▸ **Work item**: The lines from the start of the data through the line containing "unfold vfdw_conn_init_pool, entries." are to be reproduced exactly, both ends included.

▸ **Entries provided**:
Lemma get_moved s u ct aware host port subid w :
  free_settled w →
  let '(r, w') := vfdw_get_connection_internal serve garbage verify_mbstr encoding io_connect
    tls_attach tls_reason script_text s u ct aware host port subid w in
  moved (raised r) w w' ∧ ∀ k, r = Ok k → ∃ c, entries w' !! k = Some c ∧ live c.
Proof.
  intros Hs. unfold vfdw_get_connection_internal. rewrite modify_bind.
  assert (Hi : entries (vfdw_conn_init_pool w) = entries w).
  { unfold vfdw_conn_init_pool, entries. destruct (cp_pool w) eqn:E; [by rewrite E|done]. }
  assert (Hi' : free_settled (vfdw_conn_init_pool w)) by (unfold free_settled; rewrite Hi; exact Hs).
  pose proof (wp_run _ _ _ _ (take_wp garbage s u host port subid (vfdw_conn_init_pool w))) as Ht.
  unfold mbind at 1, M_bind at 1.
  destruct (vfdw_conn_take_free_slot _ _ _ _ _ _ _) as [[k|e] w1]; specialize (Ht _ _ eq_refl); simpl in Ht.
  2:{ destruct Ht as (_ & Ht & _). apply (extends_moved true) in Ht. simpl.
      split; [|done]. unfold moved in *. by rewrite Hi in Ht. }
  apply (took_taking _ _ _ _ _ _ Hi') in Ht.
  assert (Hm : ∀ (e : pg_error) w2, taking (vfdw_conn_init_pool w) k w2 →
    moved true w w2 ∧ ∀ k, Raise e = Ok k → ∃ c, entries w2 !! k = Some c ∧ live c).
  { intros e w2 (_ & [Ha Hb] & _). split; [|done]. unfold moved. rewrite Hi in *. split; [done|]. intros k' c' Hk.
    destruct (Hb k' c' Hk) as [H|H]; [by left|right; by apply settled_entry_ok]. }
  assert (Hu : ∀ f (g : unit → M (Pool (P := P)) VfdwConnKey) w2,
    (∀ c, settled c → settled (f c)) → taking (vfdw_conn_init_pool w) k w2 →
    (∀ w3, taking (vfdw_conn_init_pool w) k w3 → let '(r, w') := g () w3 in
       moved (raised r) w w' ∧ ∀ k, r = Ok k → ∃ c, entries w' !! k = Some c ∧ live c) →
    let '(r, w') := (upd_entry k f ≫= g) w2 in
    moved (raised r) w w' ∧ ∀ k, r = Ok k → ∃ c, entries w' !! k = Some c ∧ live c).
  { intros f g w2 Hf H2 Hg. exact (Hg _ (taking_upd _ k f w2 H2 Hf)). }
  apply Hu; [intros c Hc; by destruct (vc_invalidated c)|done|]. intros w2 H2.
  apply Hu; [by intros c Hc|done|]. intros w3 H3.
  unfold mbind at 1, M_bind at 1. destruct (ct_server ct) as [so|]; [|by apply Hm].
  apply Hu; [by intros c Hc|done|]. intros w4 H4.
  unfold mbind at 1, M_bind at 1. destruct (ct_user ct) as [uo|]; [|by apply Hm].
  unfold mbind at 1, M_bind at 1. destruct (vfdw_conn_check_password_required _ _); [|by apply Hm].
  unfold mbind at 1, M_bind at 1. destruct (so_cluster so && negb aware); [by apply Hm|].
  unfold mret at 1, M_ret at 1, mbind at 1, M_bind at 1.
  destruct (proj2 (proj2 H4)) as (c & Hk & Hc). unfold on_entry. rewrite Hk.
  pose proof (opening_wp uo c Hc) as Ho. unfold wp in Ho.
  destruct ((get ≫= _) c) as [[[]|e] c'].
  - split; [|intros k' [= <-]; exists c'; split; [apply lookup_insert_eq|exact Ho]].
    pose proof (taking_insert _ k c' (cp_opens w4 + (if negb (vc_open c) && vc_open c' then 1 else 0)) w4 H4 (proj1 Ho)) as Hi2.
    destruct Hi2 as (_ & Hi2 & _). unfold moved in Hi2. rewrite Hi in Hi2. exact Hi2.
  - split; [|done]. destruct H4 as (Hf & [Ha Hb] & _). rewrite Hi in *. split.
    + intros k' c0 H0 Hl. unfold entries at 1. simpl. rewrite lookup_insert. case_decide; [|by apply Ha].
      subst k'. apply Hf in H0. congruence.
    + intros k' c0. unfold entries at 1. simpl. rewrite lookup_insert. case_decide.
      * intros [= <-]. by right.
      * intros Hk'. destruct (Hb _ _ Hk') as [Hl|Hl]; [by left|right; by apply settled_entry_ok].
Qed.

(* ---------------------------------------------------------------- *)
(** ** The invariant *)

(** Steps that leave the batches alone. *)
Lemma moved_ok failed w p :
  process_ok w → ps_failed w = false → moved failed (ps_pool w) p →
  process_ok (MkProcess p (ps_batches w) failed).
Proof.
  intros [Hb Hi] Hf [Ha Hn]. split; simpl.
  - intros k b Hk. destruct (Hb k b Hk) as (c & H1 & H2 & H3 & H4 & H5). exists c.
    split; [by apply Ha|]. split_and!; [done..|]. intros _. by apply H5.
  - intros k c Hk Hbk. destruct (Hn k c Hk) as [H|H]; [|done]. rewrite Hf in Hi.
    by apply settled_idle, (Hi k).
Qed.

Lemma free_settled_ok w : process_ok w → ps_failed w = false → free_settled (ps_pool w).
Proof.
  intros [Hb Hi] Hf k c Hk Hl. rewrite Hf in Hi. apply (Hi k); [done|].
  destruct (ps_batches w !! k) as [b|] eqn:E; [|done].
  destruct (Hb k b E) as (c' & H1 & _ & H3 & _). congruence.
Qed.

(** One entry without a batch is replaced. *)
Lemma insert_ok w k c opens failed :
  process_ok w → ps_failed w = false → ps_batches w !! k = None → idle_ok failed c →
  process_ok (MkProcess (MkPool (Some (<[k := c]> (entries (ps_pool w)))) opens) (ps_batches w) failed).
Proof.
  intros [Hb Hi] Hf Hnone Hc. split; simpl.
  - intros k' b Hk. destruct (Hb k' b Hk) as (c' & H1 & H2 & H3 & H4 & H5). exists c'.
    split; [unfold entries; simpl; rewrite lookup_insert_ne; [done|congruence]|].
    split_and!; [done..|]. intros _. by apply H5.
  - intros k' c'. unfold entries at 1. simpl. rewrite lookup_insert. case_decide; [by intros [= <-]|].
    intros Hk Hbk. rewrite Hf in Hi. by apply settled_idle, (Hi k').
Qed.

Lemma on_entry_ok {A} k c (m : M (VfdwConn (P := P)) A) d w :
  process_ok w → ps_failed w = false → ps_batches w !! k = None →
  entries (ps_pool w) !! k = Some c → wp m (λ _, settled) (λ _, entry_ok) c →
  process_ok (on_pool (on_entry k m d) w).
Proof.
  intros Hw Hf Hb Hk Hm. unfold on_pool, on_entry. rewrite Hk. unfold wp in Hm.
  destruct (m c) as [[a|e] c']; simpl; by apply insert_ok.
Qed.

(** An entry with a batch is replaced, and its batch with it. *)
Lemma batch_insert_ok w k c b failed :
  process_ok w → ps_failed w = false → vc_open c = true → vc_leased c = true →
  in_conversation c = true → (failed = false → counted (MkBS b (vc_wire c))) →
  process_ok (MkProcess (set_entries (<[k := c]> (entries (ps_pool w))) (ps_pool w))
                (<[k := b]> (ps_batches w)) failed).
Proof.
  intros [Hb Hi] Hf Ho Hl Ht Hc. split; simpl.
  - intros k' b'. unfold batch_ok, entries at 1. simpl. rewrite !lookup_insert. case_decide.
    + intros [= <-]. by exists c.
    + intros Hk. destruct (Hb k' b' Hk) as (c' & H1 & H2 & H3 & H4 & H5). exists c'.
      split_and!; [done..|]. intros _. by apply H5.
  - intros k' c'. unfold entries at 1. simpl. rewrite !lookup_insert. case_decide; [done|].
    intros Hk Hbk. rewrite Hf in Hi. by apply settled_idle, (Hi k').
Qed.

Lemma batch_op_ok {A} k (m : M (BatchState (P := P)) A) w :
  process_ok w → ps_failed w = false → keeps_flag m →
  (∀ s a s', counted s → m s = (Ok a, s') → counted s') →
  process_ok (on_open_batch k false m w).
Proof.
  intros Hw Hf Hk Hm. unfold on_open_batch.
  destruct (entries (ps_pool w) !! k) as [c|] eqn:Ec; [|done].
  destruct (ps_batches w !! k) as [b|] eqn:Eb; [|done].
  destruct (ok_batch _ Hw k b Eb) as (c' & H1 & H2 & H3 & H4 & H5).
  assert (c' = c) as -> by congruence. specialize (H5 Hf). specialize (Hk (MkBS b (vc_wire c))).
  destruct (m (MkBS b (vc_wire c))) as [[a|e] [b' wire']] eqn:Em; simpl in *;
    (apply batch_insert_ok; [done..| |]).
  - exact (eq_trans Hk H4).
  - intros _. exact (Hm _ _ _ H5 Em).
  - exact (eq_trans Hk H4).
  - done.
Qed.

Lemma batch_end_ok k w :
  process_ok w → ps_failed w = false → process_ok (on_open_batch k true (vfdw_batch_end serve) w).
Proof.
  intros Hw Hf. unfold on_open_batch.
  destruct (entries (ps_pool w) !! k) as [c|] eqn:Ec; [|done].
  destruct (ps_batches w !! k) as [b|] eqn:Eb; [|done].
  destruct (ok_batch _ Hw k b Eb) as (c' & H1 & H2 & H3 & H4 & H5).
  assert (c' = c) as -> by congruence. specialize (H5 Hf).
  destruct (vfdw_batch_end serve (MkBS b (vc_wire c))) as [[[]|e] [b' wire']] eqn:Em; simpl in *.
  - destruct (end_quiet serve _ _ H5 Em) as (Ht & Hout & Hin). destruct Hw as [Hb Hi]. split; simpl.
    + intros k' b''. rewrite lookup_delete. case_decide; [done|]. intros Hk.
      destruct (Hb k' b'' Hk) as (c' & G1 & G2 & G3 & G4 & G5). exists c'.
      unfold entries. simpl. rewrite lookup_insert_ne by done. split_and!; [done..|]. intros _. by apply G5.
    + intros k' c'. unfold entries at 1. simpl. rewrite lookup_insert, lookup_delete. case_decide.
      * intros [= <-] _ _. by split.
      * intros Hk Hbk. rewrite Hf in Hi. by apply (Hi k').
  - apply batch_insert_ok; [done..| |done].
    exact (eq_trans (end_raise_flag serve _ _ _ Em) H4).
Qed.

(** Steps that change every entry alike. *)
Lemma map_ok (f : VfdwConn (P := P) → VfdwConn) m w batches failed :
  cp_pool (ps_pool w) = Some m → process_ok w →
  (∀ k b c, batches !! k = Some b → batch_ok w k b → entries (ps_pool w) !! k = Some c →
     batch_ok (MkProcess (set_entries (f <$> m) (ps_pool w)) batches failed) k b) →
  (∀ k b, batches !! k = Some b → ps_batches w !! k = Some b) →
  (∀ k c, entries (ps_pool w) !! k = Some c → batches !! k = None → idle_ok failed (f c)) →
  process_ok (MkProcess (set_entries (f <$> m) (ps_pool w)) batches failed).
Proof.
  intros Hm [Hb Hi] H1 H2 H3. split; simpl.
  - intros k b Hk. pose proof (Hb k b (H2 k b Hk)) as Hbk. pose proof Hbk as (c & Hc & _). by apply (H1 k b c).
  - intros k c'. unfold entries at 1. simpl. rewrite lookup_fmap. intros [c [Hc ->]]%fmap_Some Hbk.
    apply (H3 k); [by unfold entries; rewrite Hm|done].
Qed.

Lemma process_entry_ok w k c : process_ok w → entries (ps_pool w) !! k = Some c → entry_ok c.
Proof.
  intros [Hb Hi] Hk. destruct (ps_batches w !! k) as [b|] eqn:E.
  - destruct (Hb k b E) as (c' & H1 & _ & _ & H4 & _). intros _ H. congruence.
  - by eapply idle_entry_ok, Hi.
Qed.

(** Rolling back closes what is in a conversation: what is left is quiet. *)
Lemma reset_ok (f : VfdwConn (P := P) → VfdwConn) m w :
  cp_pool (ps_pool w) = Some m → process_ok w → (∀ c, entry_ok c → settled (f c)) →
  process_ok (MkProcess (set_entries (f <$> m) (ps_pool w)) ∅ false).
Proof.
  intros Hm Hw Hf. apply map_ok; [done..|]. intros k c Hk _. by eapply Hf, process_entry_ok.
Qed.

Lemma no_pool_ok w failed : cp_pool (ps_pool w) = None → process_ok (MkProcess (ps_pool w) ∅ failed).
Proof.
  intros Hn. split; simpl.
  - intros k b. by rewrite lookup_empty.
  - intros k c. unfold entries. rewrite Hn. simpl. by rewrite lookup_empty.
Qed.
(** The table options of the map, then what resolution adds to them. *)
Record VfdwTableOptions := TableOptions {
  to_tabletype : VfdwTableType;
  to_keyprefix : option bytes;
  to_keyset : option bytes;
  to_singleton_key : option bytes;
  to_search_index : option bytes;
  to_database : Z;
  to_legacy_value : bool;
  to_readonly : bool;
}.

Record VfdwTableMap := TableMap {
  map_relid : Z;
  map_cols : list VfdwColumn;
  map_keyattno : Z;
  map_memberattno : Z;
  map_scoreattno : Z;
  map_valueattno : Z;
  map_options : VfdwTableOptions;
  map_nfields : nat;
  map_nttl : nat;
  map_hmget : bool;
  map_nreq : nat;
}.

Definition map_natts (m : VfdwTableMap) : nat := length (map_cols m).
Definition map_tabletype (m : VfdwTableMap) : VfdwTableType := to_tabletype (map_options m).
Definition map_legacy_value (m : VfdwTableMap) : bool := to_legacy_value (map_options m).

(** One attribute of the tuple descriptor with its foreign options. *)
Record Form_pg_attribute := Attribute {
  attname : bytes;
  atttypid : Z;
  atttypmod : Z;
  attisdropped : bool;
  attfdwoptions : list DefElem;
}.

Definition vfdw_tabletype_names : list bytes := ["string"; "hash"; "list"; "set"; "zset"; "vector"].

Definition vfdw_tabletype_name (type : Z) : bytes :=
  if bool_decide (type < 0) || bool_decide (Z.of_nat (length vfdw_tabletype_names) ≤ type)
  then "unknown"
  else default "" (vfdw_tabletype_names !! Z.to_nat type).

(** The enum of an ordinal, the cast of vfdw_map_read_table_options. *)
Definition tabletype_of_code (i : Z) : VfdwTableType :=
  match i with
  | 1 => VFDW_TABLE_HASH | 2 => VFDW_TABLE_LIST | 3 => VFDW_TABLE_SET
  | 4 => VFDW_TABLE_ZSET | 5 => VFDW_TABLE_VECTOR | _ => VFDW_TABLE_STRING
  end.
(** C28: on a hash table whose fields are asked by name, the row built from what a
    server of hashes answers to the very commands the scan sends gives every
    column its own source: the key to the key column, the value of its field of
    that key's hash to a field column (NULL when the hash lacks it) and the
    milliseconds its field has left to a ttl column, whatever the order of the
    columns, repeated fields and dropped columns; with ttl columns, for which the
    lifetimes are asked, and without them, when nothing is asked. *)
Theorem hash_row_reads_its_own_fields `{TypeCatalog} `{PgTypes} `{Float4IO}
    tupdesc ctx c0 key h t (reply : Reply) :
  let server := hash_server h t in
  map_wf tupdesc (rc_map ctx) → map_tabletype (rc_map ctx) = VFDW_TABLE_HASH →
  map_hmget (rc_map ctx) = true → cmd_wf c0 →
  rc_ttl_ms ctx = read_ttls (rc_map ctx) (server (cmd_args (vfdw_ttl_command c0 (rc_map ctx) key))) →
  reply = server (cmd_args (vfdw_scan_value_command (rc_map ctx) c0 key)) →
  vfdw_scan_fill ctx key reply = mapM (hash_cell ctx key (h key) (t key) reply) (map_cols (rc_map ctx)).
Proof.
  intros server Hwf Ht Hh Hc0 Hms Hr. rewrite (fill_cells ctx tupdesc key reply Hwf).
  rewrite hmget_command_args in Hr by done. unfold server in Hr. rewrite hash_server_hmget in Hr. apply mapM_ext. intros col Hc.
  pose proof (wf_named _ _ Hwf col Hc) as Hn.
  unfold hash_cell, column_cell. destruct (col_kind col) eqn:Ek; try done.
  - destruct Hn as [f Hf]; [by left|]. rewrite Hf, Hr. by eapply field_cell_hmget.
  - destruct Hn as [f Hf]; [by right|]. rewrite Hf.
    assert (Hlt : (col_ttl_slot col < map_nttl (rc_map ctx))%nat).
    { rewrite (wf_nttl _ _ Hwf). eapply lookup_lt_Some. exact (wf_ttl_slot _ _ Hwf col Hc Ek). }
    unfold read_ttls in Hms. rewrite bool_decide_true in Hms by lia.
    destruct (ttl_command_args c0 (rc_map ctx) key Hc0) as [_ Ha]. unfold server in Hms.
    rewrite Ha, (wf_nttl _ _ Hwf), <- (length_fmap (default "")), hash_server_hpttl in Hms.
    by eapply ttl_cell_hpttl.
Qed.

(* ---------------------------------------------------------------- *)
(** ** A type system to run it with *)

Inductive SampleDatum :=
  | SText (b : bytes) | SBytea (b : bytes) | SInterval (iv : Interval) | SInt (z : Z)
  | SArray (l : list (option SampleDatum)).

#[local] Instance sample_types : PgTypes := {|
  Datum := SampleDatum;
  InputFunctionCall _ b _ _ := Ok (SText b);
  OutputFunctionCall _ d := match d with SText b => b | _ => "" end;
  bytea_payload d := match d with SBytea b => b | _ => "" end;
  bytea_datum b := SBytea b;
  DatumGetIntervalP d := match d with SInterval iv => iv | _ => MkInterval 0 0 0 end;
  IntervalPGetDatum iv := SInterval iv;
  Int32GetDatum z := SInt z;
  Int64GetDatum z := SInt z;
  domain_check _ _ := Ok ();
  construct_md_array _ _ _ _ l := SArray l;
  pg_verifymbstr _ := Ok ();
|}.
#[local] Existing Instance sample_catalog.
#[local] Existing Instance sample_float4.

Definition sample_map : VfdwTableMap :=
  match sample_hash_map with
  | Ok m => m
  | Raise _ => TableMap 0 [] 0 0 0 0 default_table_options 0 0 false 0
  end.

Lemma sample_map_wf : map_wf sample_tupdesc sample_map.
Proof. apply (map_build_wf sample_parse_bool 4711 _ [("tabletype", "hash"); ("keyprefix", "u:")]). reflexivity. Qed.

(** A hash with a name that lives a minute and no mail. *)
Definition sample_hash (f : bytes) : option bytes := if bool_decide (f = "name") then Some "ada" else None.
Definition sample_ttl (f : bytes) : Z := if bool_decide (f = "name") then 60000 else -2.

Definition only_at {A} (key : bytes) (a d : A) (k : bytes) : A := if bool_decide (k = key) then a else d.
Definition sample_server : list bytes → Reply :=
  hash_server (only_at "u:1" sample_hash (λ _, None)) (only_at "u:1" sample_ttl (λ _, -2)).

Definition sample_ctx : VfdwRowCtx :=
  RowCtx sample_map (rc_infuncs (vfdw_row_ctx_init sample_map)) 0
    (read_ttls sample_map (sample_server (cmd_args (vfdw_ttl_command (vfdw_cmd_init 4) sample_map "u:1")))).

Definition sample_reply : Reply :=
  sample_server (cmd_args (vfdw_scan_value_command sample_map (vfdw_cmd_init 4) "u:1")).

Lemma hash_row_reads_its_own_fields_witness :
  vfdw_scan_fill sample_ctx "u:1" sample_reply =
    mapM (hash_cell sample_ctx "u:1" sample_hash sample_ttl sample_reply) (map_cols sample_map) ∧
  vfdw_scan_fill sample_ctx "u:1" sample_reply =
    Ok [Some (SText "u:1"); Some (SText "ada"); None; Some (SInterval (MkInterval 0 0 60000000)); None].
Proof.
  split; [|vm_compute; reflexivity].
  apply (hash_row_reads_its_own_fields sample_tupdesc sample_ctx (vfdw_cmd_init 4) "u:1"
    (only_at "u:1" sample_hash (λ _, None)) (only_at "u:1" sample_ttl (λ _, -2)));
    [exact sample_map_wf|vm_compute; reflexivity|vm_compute; reflexivity| |reflexivity|reflexivity].
  unfold cmd_wf, cmd_argc. simpl. lia.
Defined.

▸ **Response**:
Lemma get_moved s u ct aware host port subid w :
  free_settled w →
  let '(r, w') := vfdw_get_connection_internal serve garbage verify_mbstr encoding io_connect
    tls_attach tls_reason script_text s u ct aware host port subid w in
  moved (raised r) w w' ∧ ∀ k, r = Ok k → ∃ c, entries w' !! k = Some c ∧ live c.
Proof.
  intros Hs. unfold vfdw_get_connection_internal. rewrite modify_bind.
  assert (Hi : entries (vfdw_conn_init_pool w) = entries w).
  { unfold vfdw_conn_init_pool, entries. destruct (cp_pool w) eqn:E; [by rewrite E|done]. }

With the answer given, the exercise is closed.